EXERCISE REQUIREMENTS: Where the line containing "Awaiting (i : nat)" appears in the records below, begin there and output each line verbatim through the last line.
---- THE DATA
Lemma create_item_reports_every_field_witness :
  method (mkRequest POST "/items/" [] []
            (Some (VDict {["name" := VInt 1]}))) = POST
  /\ path (mkRequest POST "/items/" [] []
             (Some (VDict {["name" := VInt 1]}))) = "/items/"
  /\ body (mkRequest POST "/items/" [] []
             (Some (VDict {["name" := VInt 1]})))
     = Some (VDict {["name" := VInt 1]})
  /\ (handle (app (builtins := sample_builtins)) (mkRequest POST "/items/" [] []
                    (Some (VDict {["name" := VInt 1]}))) tt).1
     = RequestValidationError
         [mkError ["body"; "name"] string_type;
          mkError ["body"; "description"] missing]
  /\ ("description" = "name" \/ "description" = "description")
  /\ (mkError ["body"; "description"] missing
        ∈ [mkError ["body"; "name"] string_type;
           mkError ["body"; "description"] missing]
      <-> ({["name" := VInt 1]} : gmap string value) !! "description" = None)
  /\ (mkError ["body"; "description"] string_type
        ∈ [mkError ["body"; "name"] string_type;
           mkError ["body"; "description"] missing]
      <-> exists x,
            ({["name" := VInt 1]} : gmap string value) !! "description"
            = Some x /\ is_str (Some x) = false)
  /\ (forall e,
        e ∈ [mkError ["body"; "name"] string_type;
             mkError ["body"; "description"] missing] ->
        loc e = ["body"; "name"] \/ loc e = ["body"; "description"]).
Proof.
  split; [reflexivity|]. split; [reflexivity|]. split; [reflexivity|].
  split; [reflexivity|]. split; [right; reflexivity|].
  apply (create_item_reports_every_field (builtins := sample_builtins)
           (mkRequest POST "/items/" [] []
              (Some (VDict {["name" := VInt 1]})))
           {["name" := VInt 1]}
           [mkError ["body"; "name"] string_type;
            mkError ["body"; "description"] missing]
           "description" tt);
    [reflexivity | reflexivity | reflexivity | reflexivity
    | right; reflexivity].
Defined.

End Basic_more.

(** ** Further properties of [FastAPIProject/main.py] *)

Module main_more.
Import fastapi FastAPIProject routing.

Section main.
Context {World : Type} {builtins : Builtins World}.





End main.





End main_more.

(** ** Worked requests *)

Module examples.
Import fastapi Basic routing.

Example int_of_str_samples :
  int_of_str "12" = inl 12%Z /\ int_of_str "-3" = inl (-3)%Z
  /\ int_of_str "+5" = inl 5%Z /\ int_of_str "007" = inl 7%Z
  /\ int_of_str " 5" = inl 5%Z /\ int_of_str "1_000" = inl 1000%Z
  /\ int_of_str "1.0" = inl 1%Z
  /\ int_of_str "" = inr int_parsing /\ int_of_str "-" = inr int_parsing
  /\ int_of_str "abc" = inr int_parsing /\ int_of_str "12a" = inr int_parsing
  /\ int_of_str "1.5" = inr int_parsing /\ int_of_str "1__0" = inr int_parsing.
Proof. repeat split. Qed.

Example characters_samples :
  characters "abc" = 3 /\ characters "éé" = 2 /\ characters "€" = 1
  /\ String.length "éé" = 4.
Proof. repeat split. Qed.

Example route_pattern : compile_path "/items/{item_id}"
                        = [Lit "/items/"; Param "item_id"].
Proof. reflexivity. Qed.

Example get_item_with_q :
  (handle (app (builtins := sample_builtins))
     (mkRequest GET "/items/12" [("q", "blue")] [] None) tt).1
  = OK (VDict (dict [("item_id", VInt 12); ("q", VStr "blue")])).
Proof. reflexivity. Qed.

Example get_item_spelled_with_underscore :
  (handle (app (builtins := sample_builtins))
     (mkRequest GET "/items/1_000" [] [] None) tt).1
  = OK (VDict (dict [("item_id", VInt 1000); ("q", VNone)])).
Proof. reflexivity. Qed.

Example last_q_is_used :
  (handle (app (builtins := sample_builtins))
     (mkRequest GET "/items/12" [("q", "blue"); ("q", "x")] [] None) tt).1
  = RequestValidationError [mkError ["query"; "q"] (string_too_short 3)].
Proof. reflexivity. Qed.

Example path_and_query_errors_together :
  (handle (app (builtins := sample_builtins))
     (mkRequest GET "/items/abc" [("q", "x")] [] None) tt).1
  = RequestValidationError
      [mkError ["path"; "item_id"] int_parsing;
       mkError ["query"; "q"] (string_too_short 3)].
Proof. reflexivity. Qed.

Example post_without_description :
  (handle (app (builtins := sample_builtins))
     (mkRequest POST "/items/" [] []
        (Some (VDict (dict [("name", VStr "pen")])))) tt).1
  = RequestValidationError [mkError ["body"; "description"] missing].
Proof. reflexivity. Qed.

Example post_name_not_a_string :
  (handle (app (builtins := sample_builtins))
     (mkRequest POST "/items/" [] []
        (Some (VDict (dict [("name", VInt 1);
                            ("description", VStr "blue pen")])))) tt).1
  = RequestValidationError [mkError ["body"; "name"] string_type].
Proof. reflexivity. Qed.

Example post_without_body :
  (handle (app (builtins := sample_builtins))
     (mkRequest POST "/items/" [] [] None) tt).1
  = RequestValidationError [mkError ["body"] missing].
Proof. reflexivity. Qed.
(** * types-registry publisher: [src/publish-registry.ts]

    A shallow embedding of the registry publisher and of the bounded
    concurrent mapper it drives, together with the properties stated for
    them.

    Asynchronous functions are embedded in a small state-and-rejection
    monad over a world that records the calls made to the external
    collaborators.  The bounded mapper is a step relation on a pool of
    cooperative workers, with an executable driver that follows a
    schedule. *)

From stdpp Require Import base option list relations gmap strings pretty.

(** ** Settled promises *)

(** The two ways an awaited promise settles. *)
Inductive outcome (E A : Type) : Type :=
| Resolved (a : A)
| Rejected (e : E).
Arguments Resolved {E A} a.
Arguments Rejected {E A} e.

(** ** The bounded concurrent mapper ([nAtATime] of [util/util]) *)

Section Mapper.
Context {T U E St : Type}.

(** The transform handed to the mapper, split at its suspension point:
    [invoke] is what runs synchronously when the transform is called,
    [settle] is what runs when the awaited operation comes back. Both act
    on the store [St] the transform shares with its caller. *)
Record transform : Type := {
  invoke : T → St → St;
  settle : T → St → outcome E U * St
}.

(** The optional progress configuration: a label and a per-item
    description. *)
Record ProgressConfig (O : Type) : Type := {
  progress_name : string;
  flavor : T → string;
  progress_options : O
}.

Inductive worker : Type :=
| Ready
| Awaiting (i : nat)
| Finished
| Failed (e : E).

Record pool : Type := {
  nextIndex : nat;
  results : list (option U);
  workers : list worker;
  shared : St;
  invoked : list nat;
  failure : option E;
  display : list (string * string)
}.

Definition is_awaiting (w : worker) : bool :=
  match w with Awaiting _ => true | _ => false end.

Definition is_live (w : worker) : bool :=
  match w with Ready | Awaiting _ => true | _ => false end.

(** Number of transform invocations that are in flight. *)
Definition pending (p : pool) : nat :=
  length (filter (λ w, is_awaiting w = true) (workers p)).

Section Run.
Context {O : Type}.
Variable L : nat.
Variable inputs : list T.
Variable use : transform.
Variable progress : option (ProgressConfig O).

(** Modelled from the spec: [nAtATime] of [util/util] is not part of the
    sources at hand. A shared cursor starts at 0, exactly [min L M]
    workers are launched, and the output has one slot per input. *)
Definition init (s : St) : pool :=
  {| nextIndex := 0;
     results := replicate (length inputs) None;
     workers := replicate (L `min` length inputs) Ready;
     shared := s;
     invoked := [];
     failure := None;
     display := [] |}.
--------
RESPONSE:
| Awaiting (i : nat)
| Finished
| Failed (e : E).

Record pool : Type := {
  nextIndex : nat;
  results : list (option U);
  workers : list worker;
  shared : St;
  invoked : list nat;
  failure : option E;
  display : list (string * string)
}.

Definition is_awaiting (w : worker) : bool :=
  match w with Awaiting _ => true | _ => false end.

Definition is_live (w : worker) : bool :=
  match w with Ready | Awaiting _ => true | _ => false end.

(** Number of transform invocations that are in flight. *)
Definition pending (p : pool) : nat :=
  length (filter (λ w, is_awaiting w = true) (workers p)).

Section Run.
Context {O : Type}.
Variable L : nat.
Variable inputs : list T.
Variable use : transform.
Variable progress : option (ProgressConfig O).

(** Modelled from the spec: [nAtATime] of [util/util] is not part of the
    sources at hand. A shared cursor starts at 0, exactly [min L M]
    workers are launched, and the output has one slot per input. *)
Definition init (s : St) : pool :=
  {| nextIndex := 0;
     results := replicate (length inputs) None;
     workers := replicate (L `min` length inputs) Ready;
     shared := s;
     invoked := [];
     failure := None;
     display := [] |}.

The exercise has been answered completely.